TASK TO COMPLETE:
Which lines below contain the word "broadcast"? Copy each of them.

-- RECORD EXCERPTS follows --

(** C3.  A shape of the batch with a previously accepted state, the clock
    not having gone backwards: with P0 the previous position, P1 the proposed
    one and dt the elapsed seconds, if |P1 - P0| > 100 dt the accepted
    position lies on the segment from P0 to P1 at distance exactly 100 dt
    from P0 (arithmetic being exact over the reals); otherwise it is P1. *)
Theorem displacement_soft_clamp :
  forall v playerId shapes now i shape prevShape,
    (lastUpdateOr v playerId now <= now)%Z ->
    findPrev (JsMap.get v.(playerStates) playerId) shape = Some prevShape ->
    nth_error shapes i = Some shape ->
    let dt := deltaTime v playerId now in
    let x0 := prevShape.(ClientShape.x) in
    let y0 := prevShape.(ClientShape.y) in
    let x1 := shape.(ClientShape.x) in
    let y1 := shape.(ClientShape.y) in
    exists shape',
      nth_error (snd (validateUpdate v playerId shapes now)) i = Some shape'
      /\ (dist x0 y0 x1 y1 > 100 * dt ->
          onSegment x0 y0 x1 y1 shape'.(ClientShape.x) shape'.(ClientShape.y)
          /\ dist x0 y0 shape'.(ClientShape.x) shape'.(ClientShape.y) = 100 * dt)
      /\ (dist x0 y0 x1 y1 <= 100 * dt ->
          shape'.(ClientShape.x) = x1 /\ shape'.(ClientShape.y) = y1).
Proof.
  intros v playerId shapes now i shape prevShape Hclock Hprev Hnth dt x0 y0 x1 y1.
  pose proof (deltaTime_nonneg v playerId now Hclock) as Hdt. fold dt in Hdt.
  eexists. split; [exact (validateUpdate_nth v playerId shapes now i shape Hnth)|].
  unfold validateShape. rewrite Hprev. cbv zeta.
  fold dt x0 y0 x1 y1. unfold MAX_POSITION_CHANGE.
  change (sqrt ((x1 - x0) * (x1 - x0) + (y1 - y0) * (y1 - y0)))
    with (dist x0 y0 x1 y1).
  destruct (Rgt_dec (dist x0 y0 x1 y1) (100 * dt)) as [Hgt|Hle];
    cbn [ClientShape.x ClientShape.y].
  - split; [intros _|intros Hle; exfalso; lra].
    apply scaled_displacement; [lra|exact Hgt].
  - split; [intros Hgt; contradiction|intros _; split; reflexivity].
Qed.

(** The shape a1 was accepted at (0, 0) at time 1000 and is reported at
    (300, 400) at time 2000. *)
Lemma sample_elapsed : deltaTime ValidatorSample.v1 "alice" 2000 = 1.
Proof.
  unfold deltaTime, lastUpdateOr.
  change (IZR (2000 - 1000) / 1000 = 1).
  change (2000 - 1000)%Z with 1000%Z. lra.
Qed.

Lemma sample_distance : dist 0 0 300 400 = 500.
Proof.
  unfold dist.
  replace ((300 - 0) * (300 - 0) + (400 - 0) * (400 - 0)) with (500 * 500) by lra.
  apply sqrt_square. lra.
Qed.

(** The shape a1 was accepted at (0, 0) at time 1000 and is reported at
    (300, 400), 500 units away, at time 2000: it is accepted on the segment,
    100 units from (0, 0). *)
Lemma displacement_soft_clamp_witness :
  exists shape',
    nth_error
      (snd (validateUpdate ValidatorSample.v1 "alice" [ValidatorSample.second] 2000))
      0 = Some shape'
    /\ onSegment 0 0 300 400 shape'.(ClientShape.x) shape'.(ClientShape.y)
    /\ dist 0 0 shape'.(ClientShape.x) shape'.(ClientShape.y) = 100.
Proof.
  destruct (displacement_soft_clamp ValidatorSample.v1 "alice"
              [ValidatorSample.second] 2000 0 ValidatorSample.second
              ValidatorSample.first) as [shape' [Hnth [Hfar _]]].
  - unfold lastUpdateOr. simpl. lia.
  - reflexivity.
  - reflexivity.
  - exists shape'. split; [exact Hnth|].
    cbn [ValidatorSample.first ValidatorSample.second ClientShape.x ClientShape.y] in Hfar.
    rewrite sample_elapsed, sample_distance in Hfar.
    replace (100 * 1) with 100 in Hfar by lra.
    apply Hfar. lra.
Defined.

(** C9.  A shape of the batch whose id has no stored state for the player
    comes back as submitted, whatever its velocity and position. *)
Theorem unknown_shape_returned_verbatim :
  forall v playerId shapes now i shape,
    nth_error shapes i = Some shape ->
    findPrev (JsMap.get v.(playerStates) playerId) shape = None ->
    nth_error (snd (validateUpdate v playerId shapes now)) i = Some shape.
Proof.
  intros v playerId shapes now i shape Hnth Hprev.
  rewrite (validateUpdate_nth v playerId shapes now i shape Hnth).
  unfold validateShape. now rewrite Hprev.
Qed.

(** The first report of a1, with velocity (1000, -70). *)
Lemma unknown_shape_returned_verbatim_witness :
  nth_error (snd (validateUpdate StateValidator.new "alice" [ValidatorSample.first] 1000)) 0
  = Some ValidatorSample.first
  /\ ValidatorSample.first.(ClientShape.velocity) = Velocity.mk 1000 (-70).
Proof.
  split; [|reflexivity].
  apply (unknown_shape_returned_verbatim StateValidator.new "alice"
           [ValidatorSample.first] 1000 0 ValidatorSample.first).
  - reflexivity.
  - reflexivity.
Defined.

(** C4, amended.  A shape of the batch with a previously stored state is
    not rejected: it is returned, and stored as the player's state, with each
    velocity component truncated to [-50, 50]. *)
Theorem known_shape_velocity_is_truncated :
  forall v playerId shapes now i shape prevShape,
    findPrev (JsMap.get v.(playerStates) playerId) shape = Some prevShape ->
    nth_error shapes i = Some shape ->
    let result := validateUpdate v playerId shapes now in
    exists shape',
      nth_error (snd result) i = Some shape'
      /\ JsMap.get (fst result).(playerStates) playerId = Some (snd result)
      /\ truncated shape.(ClientShape.velocity).(Velocity.x)
                   shape'.(ClientShape.velocity).(Velocity.x)
      /\ truncated shape.(ClientShape.velocity).(Velocity.y)
                   shape'.(ClientShape.velocity).(Velocity.y).
Proof.
  intros v playerId shapes now i shape prevShape Hprev Hnth result.
  eexists. split; [exact (validateUpdate_nth v playerId shapes now i shape Hnth)|].
  split; [apply validateUpdate_stored|].
  unfold validateShape. rewrite Hprev. cbv zeta.
  destruct (Rgt_dec _ _); cbn [ClientShape.velocity Velocity.x Velocity.y];
    split; apply clampVelocity_truncated.
Qed.

(** a1 is known; it is reported with velocity (80, -20). *)
Lemma known_shape_velocity_is_truncated_witness :
  let result := validateUpdate ValidatorSample.v1 "alice" [ValidatorSample.second] 2000 in
  exists shape',
    nth_error (snd result) 0 = Some shape'
    /\ JsMap.get (fst result).(playerStates) "alice" = Some (snd result)
    /\ truncated 80 shape'.(ClientShape.velocity).(Velocity.x)
    /\ truncated (-20) shape'.(ClientShape.velocity).(Velocity.y).
Proof.
  apply (known_shape_velocity_is_truncated ValidatorSample.v1 "alice"
           [ValidatorSample.second] 2000 0 ValidatorSample.second
           ValidatorSample.first).
  - reflexivity.
  - reflexivity.
Defined.
End ValidatorTheorems.

(** * Velocity and bounds checks in the room *)

(** C4, as stated, fails, in the room and in the validator.  alice sends an
    impulse of velocity (1000, 0) for her own shape: the action is accepted (it
    is broadcast) and the shape's stored velocity is (1000, 0).  And the first
    report of a shape to the validator, with velocity (1000, -70), is stored as
    the player's state as it came. *)
Lemma stored_velocity_bound_counterexample :
  (let result :=
     PhysicsRoom.handlePhysicsAction Sample.room1 Sample.s1
       (Some (Action.mk (Some "impulse") (Some "alice_2000_500") None None None
                (Some (Vector.mk 1000 0))))
       4000 in
   length (snd result) = 1%nat
   /\ exists shape',
        option_map Player.shapes
          (PhysicsState.getPlayer (fst result).(PhysicsRoom.state) "alice")
        = Some [shape']
        /\ shape'.(Shape.velocity) = Vector.mk 1000 0
        /\ ~ (-50 <= shape'.(Shape.velocity).(Vector.x) <= 50)%Q)
  /\
  (let result :=
     StateValidator.validateUpdate StateValidator.new "alice" [ValidatorSample.first] 1000 in
   exists shape',
     JsMap.get (fst result).(StateValidator.playerStates) "alice" = Some [shape']
     /\ shape'.(StateValidator.ClientShape.velocity).(StateValidator.Velocity.x) = 1000%R
     /\ ~ (-50 <= shape'.(StateValidator.ClientShape.velocity).(StateValidator.Velocity.x) <= 50)%R).
Proof.
  cbv zeta. split.
  - split; [reflexivity|].
    eexists. split; [vm_compute; reflexivity|].
    split; [reflexivity|].
    intros [_ H]. vm_compute in H. apply H. reflexivity.
  - exists ValidatorSample.first. split; [reflexivity|].
    split; [reflexivity|].
    cbn [ValidatorSample.first StateValidator.ClientShape.velocity StateValidator.Velocity.x].
    intros [_ H]. lra.
Qed.

Lemma applyShapeData_out_of_bounds st now shapes shapeData :
  match shapeData.(ShapeData.x), shapeData.(ShapeData.y) with
  | Some x, Some y => PhysicsRoom.isWithinBounds st x y = false
  | _, _ => True
  end ->
  PhysicsRoom.applyShapeData st now shapes shapeData = shapes.
Proof.
  intros H. unfold PhysicsRoom.applyShapeData.
  destruct (negb (PhysicsRoom.validateShapeData shapeData)); [reflexivity|].
  destruct shapeData.(ShapeData.id); [|reflexivity].
  destruct shapeData.(ShapeData.x); [|reflexivity].
  destruct shapeData.(ShapeData.y); [|reflexivity].
  destruct shapeData.(ShapeData.velocity); [|reflexivity].
  destruct (find _ shapes); [|reflexivity].
  now rewrite H.
Qed.

(** The [shape_update] path: a batch in which every proposed position is
    outside the arena widened by 200 units changes no shape; only the
    sender's [lastActivity] is stamped, and nothing is broadcast. *)
Lemma forEachShapeData_spec st now batch : forall shapes,
  PhysicsRoom.forEachShapeData st now batch shapes
  = (fold_left (PhysicsRoom.applyShapeData st now) (beforeNull batch) shapes,
     hasNull batch).
Proof.
  induction batch as [|[shapeData|] batch IH]; intros shapes;
    [reflexivity| |reflexivity].
  cbn [PhysicsRoom.forEachShapeData beforeNull fold_left]. now rewrite IH.
Qed.

Lemma beforeNull_map_Some {A} (batch : list A) : beforeNull (map Some batch) = batch.
Proof.
  induction batch as [|a batch IH]; [reflexivity|]. cbn. now rewrite IH.
Qed.

Lemma hasNull_map_Some {A} (batch : list A) : hasNull (map Some batch) = false.
Proof.
  induction batch as [|a batch IH]; [reflexivity|]. exact IH.
Qed.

-- RECORD EXCERPTS concluded --

ANSWER FOR THE TASK:
    is broadcast) and the shape's stored velocity is (1000, 0).  And the first
    sender's [lastActivity] is stamped, and nothing is broadcast. *)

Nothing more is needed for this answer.